(** ** More on outcome classification *)

(** A response resolves the call exactly when its status code is 200 or
    0, and the envelope then holds the response, its body as it came,
    and the client. *)
Theorem resolves_iff_200 (r : response) (body : value) :
  (statusCode r = 200 \/ statusCode r = 0 ->
   classify (Response r body)
   = Resolved {| env_request := r; env_data := body; env_client := VClient |}) /\
  (forall e, classify (Response r body) = Resolved e ->
             statusCode r = 200 \/ statusCode r = 0).
Proof.
  unfold classify. split.
  - intros [E | E]; rewrite E; reflexivity.
  - intros e H.
    destruct (statusCode r =? 0) eqn:Z0; [right; now apply Z.eqb_eq|].
    destruct (statusCode r =? 200) eqn:Z2; [left; now apply Z.eqb_eq|].
    simpl in H. destruct (get_prop body "message"); discriminate.
Qed.

Lemma resolves_iff_200_witness :
  classify (Response Sample.ok Sample.pool_body)
  = Resolved {| env_request := Sample.ok; env_data := Sample.pool_body;
                env_client := VClient |}.
Proof.
  apply (resolves_iff_200 Sample.ok Sample.pool_body). now left.
Defined.

(** A response with a body object and a status other than 200 rejects
    the call, 201 Created and the other 2xx codes included.  The error
    has the status code as [httpStatus]; its message is the body's
    [message] converted to a string, or empty when the body has none.
    The client's [transactionId] is not touched. *)
Theorem non_200_rejects_with_status
    (transport : list obj -> obj -> outcome) (c : client)
    (d : descriptor) (s : state) (r : response) (o : obj) :
  transport (sent s) (request_options c d s) = Response r (VObj o) ->
  statusCode r <> 0 -> statusCode r <> 200 ->
  exists e,
    snd (request transport c d s) = Rejected (RestError e) /\
    get "httpStatus" e = VNum (statusCode r) /\
    error_message e
    = match get "message" o with
      | VUndef => VStr ""
      | m => VStr (toString m)
      end /\
    transactionId (fst (request transport c d s)) = transactionId s.
Proof.
  intros T Z0 Z2.
  destruct (classify_api_failure r o Z0 Z2) as [e [C [M S]]].
  exists e. rewrite request_settles, T. auto.
Qed.

Lemma non_200_rejects_with_status_witness :
  let created (_ : list obj) (_ : obj) :=
    Response {| statusCode := 201 |} (VObj [("name", VStr "p1")]) in
  exists e,
    snd (ltmCreatePool created Sample.bigip (VObj [("name", VStr "p1")])
           initial_state) = Rejected (RestError e) /\
    get "httpStatus" e = VNum 201 /\
    error_message e = VStr "".
Proof.
  cbv zeta.
  destruct (non_200_rejects_with_status
              (fun _ _ => Response {| statusCode := 201 |} (VObj [("name", VStr "p1")]))
              Sample.bigip
              (POST "/mgmt/tm/ltm/pool" (VObj [("name", VStr "p1")]))
              initial_state {| statusCode := 201 |} [("name", VStr "p1")] eq_refl)
    as [e [R [H [M _]]]]; try discriminate.
  exists e. auto.
Defined.

(** Without a response the call is rejected with an error whose message
    is the transport error's message as a string, and whose [httpStatus]
    property is there with the value [undefined]; the request counts as
    sent and [transactionId] is not touched. *)
Theorem transport_failure_rejects
    (transport : list obj -> obj -> outcome) (c : client)
    (d : descriptor) (s : state) (m : value) :
  transport (sent s) (request_options c d s) = NoResponse m ->
  exists e,
    request transport c d s
    = ({| transactionId := transactionId s;
          sent := (sent s ++ [request_options c d s])%list |},
       Rejected (RestError e)) /\
    lookup "httpStatus" e = Some VUndef /\
    error_message e
    = match m with VUndef => VStr "" | _ => VStr (toString m) end.
Proof.
  intros T. unfold request. rewrite T. simpl.
  eexists. split; [reflexivity|].
  unfold IControlRestError, error_message. simpl.
  destruct m; split; reflexivity.
Qed.
Lemma current_is_last st :
  counters_inv st -> (0 < length (intervals st))%nat ->
  py_index (intervals st) (intvl st) = Ok (pred (length (intervals st))) /\
  exists iv, last (intervals st) = Some iv /\
             py_getitem (intervals st) (intvl st) = Ok iv.
Proof.
  intros [_ Hintvl] Hlen.
  assert (py_index (intervals st) (intvl st)
          = Ok (pred (length (intervals st)))) as Hidx.
  { unfold py_index. rewrite Hintvl.
    replace ((0 <=? Z.of_nat (length (intervals st)) - 1)
             && (Z.of_nat (length (intervals st)) - 1
                 <? Z.of_nat (length (intervals st)))) with true.
    - f_equal. lia.
    - symmetry. apply andb_true_iff.
      split; [apply Z.leb_le | apply Z.ltb_lt]; lia. }
  split; [done|].
  destruct (lookup_lt_is_Some_2 (intervals st) (pred (length (intervals st))))
    as [iv Hiv]; [lia|].
  exists iv. split.
  - by rewrite last_lookup.
  - unfold py_getitem. rewrite Hidx, ret_bind. by rewrite Hiv.
Qed.

(** X2: whenever the loop is in an interval block, the list of intervals is
    not empty and [intervals[intvl]] is its last element: the lines of the
    block can only reach the interval opened last, and indexing the list
    never raises. *)
Theorem X2_current_interval_is_last esi st :
  reachable esi st -> found_interval_output st = true ->
  exists iv,
    last (intervals st) = Some iv /\
    py_getitem (intervals st) (intvl st) = Ok iv /\
    py_index (intervals st) (intvl st) = Ok (pred (length (intervals st))).
Proof.
  intros [lines Hrun] Hf.
  pose proof (counters_inv_run _ _ _ _ counters_inv_init Hrun) as Hc.
  assert (0 < length (intervals st))%nat as Hlen.
  { eapply block_nonempty_run; [|exact Hrun|exact Hf]. discriminate. }
  destruct (current_is_last st Hc Hlen) as (Hidx & iv & Hlast & Hget).
  by exists iv.
Qed.

Lemma skipped_step esi st ln :
  found_interval_output st = false -> found_cumulative_output st = true ->
  skipped_in_cumulative ln -> parse_line esi st ln = Ok st.
Proof.
  intros Hi Hc Hln. unfold parse_line.
  destruct Hln as [-> | [-> | [-> | [-> [d Hd]]]]]; rewrite ?Hi, ?Hc;
    try reflexivity.
  simpl. rewrite Hd. reflexivity.
Qed.

(** X3: a cumulative block is skipped.  With the interval flag cleared and
    the cumulative flag set, byte counters, operation rows and any other
    line without marker leave the state as it is, whatever their tokens
    are, and so does a "Duration :" line whose number is readable; a
    "Duration :" line whose number is not readable still ends the run,
    although its value would be discarded. *)
Theorem X3_cumulative_block_is_skipped esi st blk :
  found_interval_output st = false -> found_cumulative_output st = true ->
  Forall skipped_in_cumulative blk ->
  parse_lines esi st blk = Ok st /\
  (forall ln e,
     classify ln = DurationLine ->
     int_token (String.words ln) 2 = Raise e ->
     parse_line esi st ln = Raise e).
Proof.
  intros Hi Hc Hblk. split.
  - induction Hblk as [|ln blk Hln _ IH]; [done|].
    rewrite parse_lines_cons, (skipped_step _ _ _ Hi Hc Hln), ret_bind.
    exact IH.
  - intros ln e Hd He. unfold parse_line. rewrite Hd, Hi, Hc. simpl.
    by rewrite He.
Qed.
(** * Path search on a networkx-style graph: DFS, BFS and Dijkstra

    Shallow embedding of [dfs_bfs_search.py] and [dijkstra_shortest_path.py].

    - Nodes are Python strings; a graph is the adjacency dictionary of a
      [networkx.Graph]: node |-> (neighbour |-> edge attributes), the inner
      dictionary kept as an association list in insertion order.
    - Python numbers are modelled by exact rationals ([Qc]); the value
      [float('infinity')] is a separate constructor.  This is Python's own
      arithmetic on [int] weights.  On [float] weights Python rounds every
      sum to binary64: module [Float64] embeds [dijkstra] on the kernel's
      binary64 floats, and the results that need exact sums are stated for
      integer weights.
    - A Python call either returns, raises, or (for a [while] loop run with
      an iteration budget) exhausts its budget: the type [result]. *)

From Stdlib Require Import QArith Qcanon Qround Lqa PrimFloat.
From stdpp Require Import base numbers gmap strings list sorting.

Set Warnings "-clear-no-such-hyp".
Set Warnings "-inexact-float".

Local Open Scope Qc_scope.

(** ** Results of Python calls *)

Inductive exn := KeyError | NetworkXError | RecursionError.

Inductive result (A : Type) : Type :=
  | Ok (a : A)
  | Raise (e : exn)
  | Timeout.
Arguments Ok {A} a.
Arguments Raise {A} e.
Arguments Timeout {A}.

Definition result_bind {A B} (f : A → result B) (m : result A) : result B :=
  match m with
  | Ok a => f a
  | Raise e => Raise e
  | Timeout => Timeout
  end.

#[global] Instance result_mbind : MBind result := @result_bind.
#[global] Instance result_mret : MRet result := @Ok.

(** ** Graphs *)

(** Edge attribute dictionary: the keys the code reads are ['line'] and
    ['weight']; either may be missing. *)
Record EdgeData := mkEdge { line : option string; weight : option Qc }.

Abbreviation Graph := (gmap string (list (string * EdgeData))).

(** [graph.neighbors(n)]: the keys of [graph._adj[n]]; networkx raises
    [NetworkXError] when [n] is not a node. *)
Definition neighbors (g : Graph) (n : string) : result (list string) :=
  match g !! n with
  | Some adj => Ok (adj.*1)
  | None => Raise NetworkXError
  end.

(** Dictionary lookup in an association list (first binding of the key). *)
Fixpoint assoc {A} (k : string) (l : list (string * A)) : option A :=
  match l with
  | [] => None
  | (k', a) :: l => if decide (k' = k) then Some a else assoc k l
  end.

(** [graph[u][v]] *)
Definition edge_data (g : Graph) (u v : string) : result EdgeData :=
  match g !! u with
  | Some adj =>
      match assoc v adj with
      | Some d => Ok d
      | None => Raise KeyError
      end
  | None => Raise KeyError
  end.

(** [data.get('weight', 1)] *)
Definition get_weight (d : EdgeData) : Qc := default 1 (weight d).

(** [v] is a neighbour of [u]. *)
Definition is_edge (g : Graph) (u v : string) : Prop :=
  ∃ adj, g !! u = Some adj ∧ v ∈ adj.*1.

(** Every neighbour is itself a node: an invariant of every networkx graph
    ([add_edge] creates both endpoints). *)
Definition nodes_closed (g : Graph) : Prop :=
  ∀ u v, is_edge g u v → v ∈ dom g.

(** Every consecutive pair of the sequence is an edge. *)
Fixpoint valid_path (g : Graph) (p : list string) : Prop :=
  match p with
  | x :: (y :: _) as t => is_edge g x y ∧ valid_path g t
  | _ => True
  end.

(** [p] leads from [a] to [b]. *)
Definition path_from_to (p : list string) (a b : string) : Prop :=
  head p = Some a ∧ last p = Some b.

(** ** Sorting node names *)

(** [sorted(xs)] on strings: ascending in the lexicographic order of the
    characters.  Equal strings are indistinguishable, so stability is not
    observable and [sorted(xs, reverse=True)] is the reversed list. *)
Definition sorted (l : list string) : list string :=
  merge_sort (λ a b : string, String.leb a b) l.

Definition sorted_reverse (l : list string) : list string :=
  reverse (sorted l).

(** ** Recursive depth-first search *)

(** Truth value of [new_path] in [if new_path:] ([None] and [[]] are false). *)
Definition truthy {A} (r : option (list A)) : bool :=
  match r with
  | Some (_ :: _) => true
  | _ => false
  end.

(** [dfs_path(graph, start, goal, path)].  [depth] is the number of stack
    frames still available: the interpreter raises [RecursionError] when
    none is left. *)
Fixpoint dfs_path_rec (depth : nat) (g : Graph) (start goal : string)
    (path : list string) : result (option (list string)) :=
  match depth with
  | 0 => Raise RecursionError
  | S depth =>
      let path := path ++ [start] in
      if decide (start = goal) then Ok (Some path)
      else if decide (start ∉ dom g) then Ok None
      else
        nbrs ← neighbors g start;
        (fix loop (nbrs : list string) : result (option (list string)) :=
           match nbrs with
           | [] => Ok None
           | neighbor :: rest =>
               if decide (neighbor ∉ path) then
                 new_path ← dfs_path_rec depth g neighbor goal path;
                 if truthy new_path then Ok new_path else loop rest
               else loop rest
           end) (sorted nbrs)
  end.
(** * Web frontend (BFF client): the GraphQL call wrapper of [App.tsx]

    A shallow embedding of [gqlRequest], of the call orchestrator [run] that
    the component [App] defines, and of the five button handlers that use
    them, followed by the properties of the orchestrator.

    TypeScript types are kept: records for object types, [option] for an
    optional field or a [T | null] union, [list] for arrays.  The effects of
    the code (the React state setters, [fetch], exceptions) are threaded
    through a small monad that also records the sequence of effects. *)

From Stdlib Require Import String Ascii List Arith ZArith PrimFloat.
Import ListNotations.
Open Scope string_scope.
Open Scope list_scope.

Set Implicit Arguments.
Set Warnings "-register-all".

(** ** JavaScript values *)

(** A JavaScript [number] is an IEEE 754 binary64 value. *)
Definition number : Type := float.

(** Values of type [unknown]: the variables of a request, and whatever a
    [throw] may carry besides an [Error]. *)
Inductive JsValue : Type :=
| VUndefined
| VNull
| VBool (b : bool)
| VNumber (n : number)
| VString (s : string)
| VArray (items : list JsValue)
| VObject (fields : list (string * JsValue)).

(** What a [catch (e: unknown)] clause receives: an instance of [Error]
    with its [message], or any other value. *)
Inductive Thrown : Type :=
| ThrownError (message : string)
| ThrownValue (v : JsValue).

(** Library functions of the JavaScript runtime that the code calls and that
    are no part of the repository. *)
Class Builtins : Type := {
  String_ : JsValue -> string;
  JSON_stringify : JsValue -> string;
  Number_parseInt : string -> Z -> number
}.

(** [Number.isFinite]: neither an infinity nor NaN. *)
Definition Number_isFinite (n : number) : bool :=
  match PrimFloat.classify n with
  | FloatClass.PInf | FloatClass.NInf | FloatClass.NaN => false
  | _ => true
  end.

(** The line feed, written ['\n'] in the source. *)
Definition newline : string := String "010"%char EmptyString.

(** [Array.prototype.join] on an array of strings. *)
Fixpoint join (sep : string) (parts : list string) : string :=
  match parts with
  | [] => ""
  | [part] => part
  | part :: rest => (part ++ sep ++ join sep rest)%string
  end.

(** ** Truthiness *)

(** [ToBoolean], the coercion behind [!x] and [x && y], per type. *)
Class Truthy (T : Type) : Type := truthy : T -> bool.

#[global] Instance Truthy_boolean : Truthy bool := fun b => b.

#[global] Instance Truthy_string : Truthy string :=
  fun s => match s with EmptyString => false | String _ _ => true end.

#[global] Instance Truthy_number : Truthy number :=
  fun n => negb (PrimFloat.eqb n PrimFloat.zero || PrimFloat.is_nan n).

(** [T | null]: [null] is falsy. *)
#[global] Instance Truthy_nullable (T : Type) `{Truthy T} : Truthy (option T) :=
  fun o => match o with None => false | Some x => truthy x end.

(** Every array is truthy, the empty one too. *)
#[global] Instance Truthy_array (T : Type) : Truthy (list T) := fun _ => true.

(** ** The types of [App.tsx] *)

Record GraphQLError : Type := { message : string }.

(** [GraphQLResponse<T>]: both fields are optional. *)
Record GraphQLResponse (T : Type) : Type := {
  data : option T;
  errors : option (list GraphQLError)
}.

Module Customer.
Record t : Type := { id : string; email : string; tier : string }.
End Customer.

Module CatalogItem.
Record t : Type :=
  { sku : string; name : string; available : bool; listPrice : number }.
End CatalogItem.

Module PriceQuote.
Record t : Type :=
  { sku : string; quantity : number; unitPrice : number; totalPrice : number }.
End PriceQuote.

Module PlaceOrderResult.
Record t : Type := { orderId : string; status : string }.
End PlaceOrderResult.

(** [refundAmount?: number | null]: absent, [null] or a number. *)
Module ScheduleReturnResult.
Record t : Type :=
  { returnId : string; status : string; updatedAt : string;
    refundAmount : option (option number) }.
End ScheduleReturnResult.

(** The payload type each handler passes to [gqlRequest<T>]. *)
Record CustomerData : Type := { customer : option Customer.t }.
Record CatalogData : Type := { catalogItems : list CatalogItem.t }.
Record QuoteData : Type := { quotePrice : PriceQuote.t }.
Record PlaceOrderData : Type := { placeOrder : PlaceOrderResult.t }.
Record ScheduleReturnData : Type := { scheduleReturn : ScheduleReturnResult.t }.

**YOUR OBJECTIVE:** The response must consist of the lines above, from the first one through the line containing "- intros [E | E]; rewrite E; reflexivity.", reproduced exactly.

**SOLUTION FOR THIS PROBLEM:**
(** ** More on outcome classification *)

(** A response resolves the call exactly when its status code is 200 or
    0, and the envelope then holds the response, its body as it came,
    and the client. *)
Theorem resolves_iff_200 (r : response) (body : value) :
  (statusCode r = 200 \/ statusCode r = 0 ->
   classify (Response r body)
   = Resolved {| env_request := r; env_data := body; env_client := VClient |}) /\
  (forall e, classify (Response r body) = Resolved e ->
             statusCode r = 200 \/ statusCode r = 0).
Proof.
  unfold classify. split.
  - intros [E | E]; rewrite E; reflexivity.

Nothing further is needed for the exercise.